よくわからん企業その1:ローソン
今日の昼にローソンのドラマがやっていたので見た。
コンビニのドラマではない。ローソンのドラマだ。ローソンの店舗で撮影され、役者は皆ローソンの制服を着ていたので、ローソンのドラマだ。コンビニを舞台にしたドラマなら、普通は架空店舗を作って撮影するはずで、最初は撮影に全面協力しているのかな程度に見ていたが。
ローソンのドラマだった。
そのドラマは3本立て。
一本は地方のローソンの店舗に、その店舗のオーナーの息子が帰ってきた。彼は企業コンサルタントだったが、上司と折り合いがつかず、仕事を止めて親のコンビニで働くことにした。しかし、親が営むローソンは馴染み客が良く買う物ばかり置くなど、地域密着過ぎて、本来大きな利益になるはずの観光客向けの商品が貧弱。
店員はなじみ客とおしゃべりをして、棚の補充もほったらかし。その上、オーナーは電気ランタンなど私物をバックヤードに大量に保管していると公私混同。よって売り上げもよくない。
これはいかんと息子は、培ったマーケティングの知識で、赤字店舗だったそのローソンを盛り立てるが、馴染み客からは総スカン。息子のやり方に憤った親父は、突然倒れてしまう。
そんな中、息子が発注を取りやめたあんパンを買いに来たおばあちゃんが店に現れる。利益優先の為、利益にならないあんパンの発注を止めた息子は、申し訳なさから、業務そっちのけでおばあちゃんと向き合う。

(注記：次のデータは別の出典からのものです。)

Inductive Event :=
| Waited (d : Z)
| TriedSend (m : OutboundMessage) (e : option SendError)
| TriedMedia (m : OutboundMediaMessage) (e : option SendError)
| Ended (m : OutboundMessage) (e : option SendError)
| Edited (chatID id content : string) (ok : bool)
| Deleted (chatID id : string) (ok : bool)
| StopCalled (f : nat)
| UndoCalled (f : nat)
| Alerted (name what : string) (e : SendError) (retries : nat).

Record Sending (W : Type) := { world : W; trace : list Event; shown : Shown }.
Arguments world {W}. Arguments trace {W}. Arguments shown {W}.

Section sending.
Context {W : Type} `{ChannelHost W}.
Implicit Types s : Sending W.

Definition set_world (w : W) s : Sending W := {| world := w; trace := trace s; shown := shown s |}.
Definition log (e : Event) s : Sending W := {| world := world s; trace := trace s ++ [e]; shown := shown s |}.
Definition set_shown (sh : Shown) s : Sending W := {| world := world s; trace := trace s; shown := sh |}.

(** ** Typing, reactions and placeholders *)

Definition key_of (channel chatID : string) : string := (channel +:+ ":" +:+ chatID)%string.

Definition RecordPlaceholder (channel chatID placeholderID : string) (now : Z) s : Sending W :=
  set_shown (set_placeholders (<[key_of channel chatID := {| id := placeholderID; p_createdAt := now |}]> (placeholders (shown s))) (shown s)) s.

(** The channel of that name, as [chs] has it. *)
Definition UpdatePlaceholder (chs : string → option Channel) (channel chatID text : string) s : Sending W * bool :=
  match placeholders (shown s) !! key_of channel chatID with
  | None => (s, false)
  | Some entry =>
      if bool_decide (id entry = "") then (s, false)
      else
        match chs channel with
        | None => (s, false)
        | Some ch =>
            if negb (MessageEditor ch) then (s, false)
            else
              let '(w, ok) := host_edit (world s) ch chatID (id entry) text in
              (log (Edited chatID (id entry) text ok) (set_world w s), ok)
        end
  end.
(** [StartAll], up to the starts. *)
Definition StartAll (s : State) : option State :=
  match ctl s, dispatch s with
  | CtlIdle, NotStarted =>
      let chs := map snd (map_to_list (channels (maps s))) in
      if bool_decide (chs = []) then None
      else
        Some (set_ctl (starting (map pend chs)) (set_disp Text DIdle (set_disp Media DIdle
               (on_maps (set_held (fmap (λ _, no_hold) (channels (maps s)))) (set_dispatch Live s)))))
  | _, _ => None
  end.

(** The [i]-th start in progress returns. *)
Definition start_returns (i : nat) (ok : bool) (s : State) : option State :=
  match ctl s with
  | CtlStarting ps =>
      match ps !! i with
      | Some p =>
          let c := p_chan p in
          let s := set_ctl (starting (remove_at i ps)) (if ok then set_up ({[ c ]} ∪ up s) s else s) in
          Some (if p_cancelled p then abandonStart (c_name c) s else started c ok s)
      | None => None
      end
  | _ => None
  end.

(** The first section of [StopAll]: the starts in progress are cancelled. *)
Definition cancel_starts (s : State) : option State :=
  match ctl s with
  | CtlStarting ps => Some (set_ctl (CtlStarting (map (λ p, {| p_chan := p_chan p; p_cancelled := true |}) ps)) s)
  | _ => Some s
  end.

(** *** Retries *)

Definition retry_wakes (i : nat) (s : State) : option State :=
  match retriers s !! i with
  | Some r =>
      if calling r then None
      else Some (set_retriers (<[i := {| r_chan := r_chan r; r_ctx := r_ctx r; calling := true; attempt := attempt r; backoff := backoff r |}]> (retriers s)) s)
  | None => None
  end.

Definition retry_quits (i : nat) (s : State) : option State :=
  match retriers s !! i with
  | Some r => if negb (calling r) && ctx_done s (r_ctx r) then Some (set_retriers (remove_at i (retriers s)) s) else None
  | None => None
  end.

(** [Start] returns: registered if the channel is still current, undone if not. *)
Definition retry_returns (i : nat) (ok : bool) (s : State) : option State :=
  match retriers s !! i with
  | Some r =>
      if negb (calling r) then None
      else if ok then
        if negb (mu_free s) then None
        else
          let c := r_chan r in
          let s' := set_retriers (remove_at i (retriers s)) s in
          if negb (ctx_done s (r_ctx r)) && bool_decide (channels (maps s) !! c_name c = Some c) then
            Some (set_up ({[ c ]} ∪ up s) (add_worker (new_worker c (r_ctx r) [] []) (c_name c) s'))
          else Some (log [Stopped c] (set_up (up s ∖ {[ c ]}) s'))
      else if ctx_done s (r_ctx r) then Some (set_retriers (remove_at i (retriers s)) s)
      else
        let r' := {| r_chan := r_chan r; r_ctx := r_ctx r; calling := false; attempt := S (attempt r); backoff := Z.min (backoff r * 2) StartRetryMax |} in
        Some (log (if attempt r =? StartRetryAlertAfter then [StartAlert (r_chan r)] else []) (set_retriers (<[i := r']> (retriers s)) s))
  | None => None
  end.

そんな中、その店舗がある村を集中豪雨が襲い、土砂崩れで村が孤立してしまう。
しかし、この店のオーナーの親父は、こんな事もあろうかとランタンや自家発電機まで用意していた。その心ある経営に感動した息子は、集まってきた避難客に、売り上げなどかなぐり捨てて『店の商品は全部使ってもらって構わない。がんばりましょう』と声をかけた。
ローソンを通じ、利益以上に大切なことを知る息子であった。
はい一本終わり。
やっている最中、「こんなことあるわけねぇだろ!!」と何度も突っ込みを入れたが、このドラマを見た他の皆さんはどうだっただろうか?
2本目は、住宅地にあるローソン。2年ぶりにローソンのパートに復帰した主人公だったが、自分が来ていない間に、「大福おばさん」と他のアルバイトがあだ名するクレーマーが毎日来店していた。
商品が売り切れているだの、トイレットペーパーの替えが置いてある棚が高いだのめちゃくちゃいうおばさんだったが、主人公は何か原因があるはずだと、大福おばさんを気に掛ける。パートである主人公が、クレーマーと向き合うのは、あるお客様との出会いがあって…。
もうこれ以上書かなくていいか。
紆余曲折あり、大福おばさんはローソンの店員になりました。
3本目もあったようだが、私は見ていない。
このドラマには様々な突っ込みどころがある。
まずプロットが昭和的、あるいは黒田節的すぎる。つまりは「情けは味方で、仇は敵」という日本人が、その中で特におじいちゃんおばあちゃんが大好きなプロット。
かくいう私も、こういう山田洋二的な世界観は大好きなので、ちょっと古臭いのは正直許容できる。
しかしそれが、ローソンで展開されると、何とも言えない気分になる。
このようなドラマのプロットは人を優しさで酔わせる一種のファンタジーなのだ。
情けは味方と知りつつも、仇を味方につけてながら冷たいことをいい、また言われるのが現実である。
だからこそ、このファンタジーは人を引き付ける。
しかしローソンは、私からすればファンタジーの舞台とは言えない。
直ぐそこにある現実である。
これが架空店舗ならば、純粋にファンタジーとして楽しめるだけの温かさがある筋書きなのだが・・・。私の知っているローソン(いらっしゃ~せとか言う店員もいる。あのローソンでだ)で展開されていると、ファンタジーとしてみるべきか、現実としてみるべきか、脳みその中での処理に困る。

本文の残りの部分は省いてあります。